Andrew Ng's [book](https://www.mlyearning.org/)

## 1.4 Deep learning

CS230

## 1.5 Unsupervised learning

No labels, there is only features `X` without given target `y`. so the algorithm is looking for interesting structure in the data - **clustering** the data:

- KMeans algorithm

### Cocktail Party Problem

How to extract different voices from the voice recording in the crowded room?

- ICA algorithm - Independent Components Analysis

## 1.6 Reinforcement learning

Dressing off the algorithm with the system of positive and negative rewards (reinforcement)

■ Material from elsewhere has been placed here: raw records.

Lemma handleSplit_modes_witness :
  let pdf := [Scenario.page 1; Scenario.page 2; Scenario.page 3] in
  let request fields := {| file := Some (Scenario.upload pdf); files := []; fields := fields |} in
  PdfOperations.handleSplit (request {[ "mode" := "single"; "pageNumber" := "3" ]})
    = Ok [Scenario.page 3] /\
  PdfOperations.handleSplit (request {[ "mode" := "single"; "pageNumber" := "7" ]})
    = Ok [Scenario.page 1] /\
  PdfOperations.handleSplit (request ∅) = Ok [Scenario.page 1].
Proof.
  intros pdf request.
  destruct (handleSplit_modes (request {[ "mode" := "single"; "pageNumber" := "3" ]})
              (Scenario.upload pdf) pdf eq_refl eq_refl) as (H1 & _ & _).
  destruct (handleSplit_modes (request {[ "mode" := "single"; "pageNumber" := "7" ]})
              (Scenario.upload pdf) pdf eq_refl eq_refl) as (_ & _ & H2).
  destruct (handleSplit_modes (request ∅) (Scenario.upload pdf) pdf eq_refl eq_refl)
    as (_ & _ & H3).
  split.
  { destruct (H1 eq_refl eq_refl) as (page & Hpage & Hrun).
    vm_compute in Hpage. injection Hpage as <-. exact Hrun. }
  split.
  - apply (H2 ltac:(reflexivity) ltac:(discriminate) _ _ eq_refl).
  - apply (H3 ltac:(discriminate) ltac:(discriminate) _ _ eq_refl).
Defined.



(** * Further properties of the credits deduction route *)

(** A user without a row cannot be charged through the route: it answers
    500 and, unlike the ledger, creates no row.  What the route throws is
    the backend client's error object, which is not an [Error] instance, so
    the response reads "Unknown error". *)
Theorem credits_deduct_POST_no_row
    (header : option string) (user : string) (amount : Z) (why : option string)
    (w : World) :
  user <> "" -> amount <> 0 ->
  user_credits w !! user = None ->
  let result :=
    run (CreditsDeduct.POST
           {| CreditsDeduct.authorization := header;
              CreditsDeduct.json :=
                Some {| CreditsDeduct.user_id := Some user;
                        CreditsDeduct.amount := Some amount;
                        CreditsDeduct.reason := why |} |}) w in
  result.1 = Ok (CreditsDeduct.JsonError 500 "Unknown error") /\
  user_credits result.2 = user_credits w /\
  credit_transactions result.2 = credit_transactions w /\
  calls result.2 = calls w ++ [SelectCredits user].
Proof.
  intros Huser Hamount Hrow.
  unfold CreditsDeduct.POST, select_credits. cbn.
  rewrite truthy_Some by done. rewrite (proj2 (Z.eqb_neq amount 0)) by done.
  cbn. destruct (hd false (faults w)); cbn; rewrite ?Hrow; done.
Qed.

Lemma credits_deduct_POST_no_row_witness :
  let result :=
    run (CreditsDeduct.POST
           {| CreditsDeduct.authorization := None;
              CreditsDeduct.json :=
                Some {| CreditsDeduct.user_id := Some "bob";
                        CreditsDeduct.amount := Some 20;
                        CreditsDeduct.reason := None |} |}) (Scenario.world 10) in
  result.1 = Ok (CreditsDeduct.JsonError 500 "Unknown error") /\
  user_credits result.2 = {[ "alice" := 10 ]}.
Proof.
  intros result.
  destruct (credits_deduct_POST_no_row None "bob" 20 None (Scenario.world 10))
    as (H1 & H2 & _); [discriminate | discriminate | reflexivity |].
  split; [exact H1 | exact H2].
Defined.

(** The route does not compensate: when the decrement succeeds and the
    audit insert fails it still answers with success, the balance stays
    decremented and there is no audit row for it. *)
Theorem credits_deduct_POST_audit_failure_ignored
    (header : option string) (user : string) (amount balance : Z) (why : option string)
    (w : World) :
  user <> "" -> amount <> 0 ->
  user_credits w !! user = Some balance ->
  amount <= balance ->
  firstn 3 (faults w) = [false; false; true] ->
  let result :=
    run (CreditsDeduct.POST
           {| CreditsDeduct.authorization := header;
              CreditsDeduct.json :=
                Some {| CreditsDeduct.user_id := Some user;
                        CreditsDeduct.amount := Some amount;
                        CreditsDeduct.reason := why |} |}) w in
  result.1 = Ok (CreditsDeduct.Success (balance - amount)) /\
  user_credits result.2 !! user = Some (balance - amount) /\
  credit_transactions result.2 = credit_transactions w.
Proof.
  intros Huser Hamount Hrow Hle Hfaults.
  unfold CreditsDeduct.POST, select_credits, update_credits, insert_transaction.
  cbn. rewrite truthy_Some by done. rewrite (proj2 (Z.eqb_neq amount 0)) by done.
  destruct (faults w) as [|f1 [|f2 [|f3 rest]]] eqn:E; try discriminate.
  injection Hfaults as -> -> ->.
  cbn. rewrite E. cbn. rewrite Hrow. cbn. rewrite int_or_0.
  rewrite (proj2 (Z.ltb_ge balance amount)) by done. cbn. rewrite ?E. cbn.
  by rewrite lookup_alter_eq, Hrow.
Qed.

Lemma credits_deduct_POST_audit_failure_ignored_witness :
  let w := {| user_credits := {[ "alice" := 10 ]}; credit_transactions := [];
              sessions := ∅; faults := [false; false; true]; calls := [] |} in
  let result :=
    run (CreditsDeduct.POST
           {| CreditsDeduct.authorization := None;
              CreditsDeduct.json :=
                Some {| CreditsDeduct.user_id := Some "alice";
                        CreditsDeduct.amount := Some 4;
                        CreditsDeduct.reason := None |} |}) w in
  result.1 = Ok (CreditsDeduct.Success 6) /\
  user_credits result.2 !! "alice" = Some 6 /\
  credit_transactions result.2 = [].
Proof.
  intros w result.
  apply (credits_deduct_POST_audit_failure_ignored None "alice" 4 10 None w);
    [discriminate | discriminate | reflexivity | lia | reflexivity].
Defined.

# Lecture 2 | Linear Regression and Gradient Descent

## Linear Regression

### The idea

One of the simplest supervised learning regression problem.

We have:

`training set` -> `learning algorithm` -> `hypothesis H`

The goal:

- we `input` some info into `H` to get the `output`.

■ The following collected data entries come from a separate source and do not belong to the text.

(** A list of notifications is all delivered, or has a first one that
    fails. *)
Lemma delivered_or_failure (l : list (notification (decimal := decimal))) :
  (forall n, In n l -> outcome env n = None)
  \/ exists l1 n l2 e,
       l = (l1 ++ n :: l2)%list
       /\ (forall m, In m l1 -> outcome env m = None)
       /\ outcome env n = Some e.
Proof.
  induction l as [|a l IH].
  - left. intros n [].
  - destruct (outcome env a) as [e|] eqn:Ea.
    + right. exists [], a, l, e. repeat split; [intros m []|exact Ea].
    + destruct IH as [Hall|(l1 & n & l2 & e & -> & Hall & Hn)].
      * left. intros n [<-|Hn]; [exact Ea|now apply Hall].
      * right. exists (a :: l1), n, l2, e. repeat split; [|exact Hn].
        intros m [<-|Hm]; [exact Ea|now apply Hall].
Qed.

Lemma notify_posts (payment : StoredPayment (decimal := decimal)) w :
  notify env payment w = for_each (notices (db w) payment) (post env) w.
Proof.
  unfold notify, notices. simpl. unfold bind, post at 1. simpl.
  unfold send at 1.
  destruct (payer_new_communal_payment env payment); [reflexivity|].
  unfold lodgers_all. simpl. now rewrite for_each_map.
Qed.

Lemma notify_all_posts (created : list (StoredPayment (decimal := decimal))) :
  forall w,
    for_each created (notify env) w
    = for_each (flat_map (notices (db w)) created) (post env) w.
Proof.
  induction created as [|r rest IH]; intros w; [reflexivity|].
  change (flat_map (notices (db w)) (r :: rest))
    with (notices (db w) r ++ flat_map (notices (db w)) rest)%list.
  rewrite for_each_app.
  change (for_each (r :: rest) (notify env) w)
    with (bind (notify env r) (fun _ => for_each rest (notify env)) w).
  unfold bind. rewrite notify_posts.
  destruct (delivered_or_failure (notices (db w) r))
    as [Hall|(l1 & n & l2 & e & Hl & Hall & Hn)].
  - rewrite (post_all_delivered _ w Hall). cbv iota beta.
    exact (IH (with_outbox w (outbox w ++ notices (db w) r))).
  - rewrite Hl. now rewrite (post_first_failure l1 l2 n e w Hall Hn).
Qed.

### How to represent the `H`?

It is an affine function:

$$
h(X) = \theta_0 + \theta_1 \cdot x_1 + \theta_2 \cdot x_2 + ...
$$

$$
h(X) = \sum_{j = 0}^n \theta_j \cdot x_j
$$

where 
- $x_0$ = 1, $\Theta = 
\left[
 \begin{matrix}
   \theta_0\\
   \theta_1\\
   \cdots \\
   \theta_n\\
  \end{matrix} 
\right]
$, $X = 
\left[
 \begin{matrix}
   x_0\\
   x_1\\
   \cdots \\
   x_n\\
  \end{matrix} 
\right]
$, and `n` is the number of features.

### Terminology

$\Theta$ - **parameters** of the learning algorithm.

> The job of the algorithm is to choose parameters $\theta$ that will make good predictions.

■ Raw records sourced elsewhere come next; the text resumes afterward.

(** * OmniVoice: the primary/fallback clients of packages [stt] and [tts]

    A shallow embedding of the two orchestration clients of the
    repository ([stt.Client] and [tts.Client]) and of the provider
    interfaces they dispatch to, followed by the properties of the
    fallback policy.

    Providers are external, stateful collaborators.  A provider method is
    embedded as a function on an arbitrary state [S] of the outside world
    (the providers' private state, the clock that drives the caller's
    context).  On top of [S] the embedding keeps a call log, the view a
    call-counting stub provider has of the client: one entry per method
    the client invokes on a provider, in invocation order. *)

From Stdlib Require Import ZArith.
From Stdlib.Floats Require Import SpecFloat.
From Stdlib.Strings Require Import Byte.
From stdpp Require Import gmap strings list fin_maps.

Local Open Scope string_scope.
Local Open Scope list_scope.

(** ** Go values shared by both packages *)

(** Values of Go's [error] interface.  The package-level variables built
    with [errors.New] are [Sentinel]s, told apart by their text (the
    texts of the repository's sentinels are pairwise distinct); the two
    errors of package [context]; and whatever error type a vendor
    integration defines for itself. *)
Inductive error : Type :=
  | Sentinel (text : string)
  | Canceled
  | DeadlineExceeded
  | VendorError (vendor : string) (text : string).

(** [err.Error()] *)
Definition Error (e : error) : string :=
  match e with
  | Sentinel text => text
  | Canceled => "context canceled"
  | DeadlineExceeded => "context deadline exceeded"
  | VendorError _ text => text
  end.

(** The provider methods the clients invoke. *)
Inductive Method : Type :=
  | MTranscribe
  | MTranscribeStream
  | MSynthesize
  | MSynthesizeStream.

(** One entry of the call log: the registry key under which the provider
    was resolved, and the method invoked on it. *)
Record Call : Type := mkCall { callee : string; method : Method }.

#[global] Instance Method_eq_dec : EqDecision Method.
Proof. solve_decision. Defined.

#[global] Instance Call_eq_dec : EqDecision Call.
Proof. solve_decision. Defined.

(** [time.Duration]: a signed 64-bit count of nanoseconds. *)
Definition Duration : Type := Z.

(** [float64]: an IEEE 754 value, as sign, mantissa and exponent. *)
Definition float64 : Type := spec_float.

Definition float64_zero : float64 := S754_zero false.
Definition float64_one : float64 := S754_finite false 4503599627370496 (-52).
Definition float64_half : float64 := S754_finite false 4503599627370496 (-53).

(** A reference to an [io.WriteCloser] and to the receiving end of a
    channel: both are handles, compared by identity. *)
Record WriteCloser : Type := mkWriteCloser { wc_id : nat }.
Record RecvChan (A : Type) : Type := mkRecvChan { ch_id : nat }.
Arguments mkRecvChan {A} _.
Arguments ch_id {A} _.

Section World.
Context {S : Type}.

(** The outside world together with the call log. *)
Record World : Type := mkWorld { ext : S; calls : list Call }.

`m` - training examples (the number of the table's lines)

`X` - **features** ('inputs'/'input attributes')

`y` - **target variable** ('output')

`(x, y)` - training example

$(x^{(i)}, y^{(i)})$ - $i^{th}$ training example

`n` - the number of features (+1 extra ('dummy') feature $x_0 = 1$, so we have `n+1` dimensional features)

### How do we choose parameters $\theta$?

Choose $\theta$ such that $h(x) \approx y$ for training examples:

$$
h_{\theta}(x) = h(x)
$$

The linear regression is also called **ordinary least squares**:

$$
\left(h_{\theta}(x) - y\right)^2
$$

We need to choose values for $\theta$ to minimize ordinary least squares:

$$
J(\theta) = \frac{1}{2} \cdot \sum_{i=1}^m \left(h_{\theta}(x^{(i)}) - y^{(i)}\right)^2
$$

`1/2` is taken as a convention to simplify the math when we take derivatives to minimize $J(\theta)$ later.

## Gradient Descent | Batch Gradient Descent

is used to minimize the cost function $J(\theta)$.

1. We start from some value of $\theta$ (say, $\theta = \overrightarrow{0}$)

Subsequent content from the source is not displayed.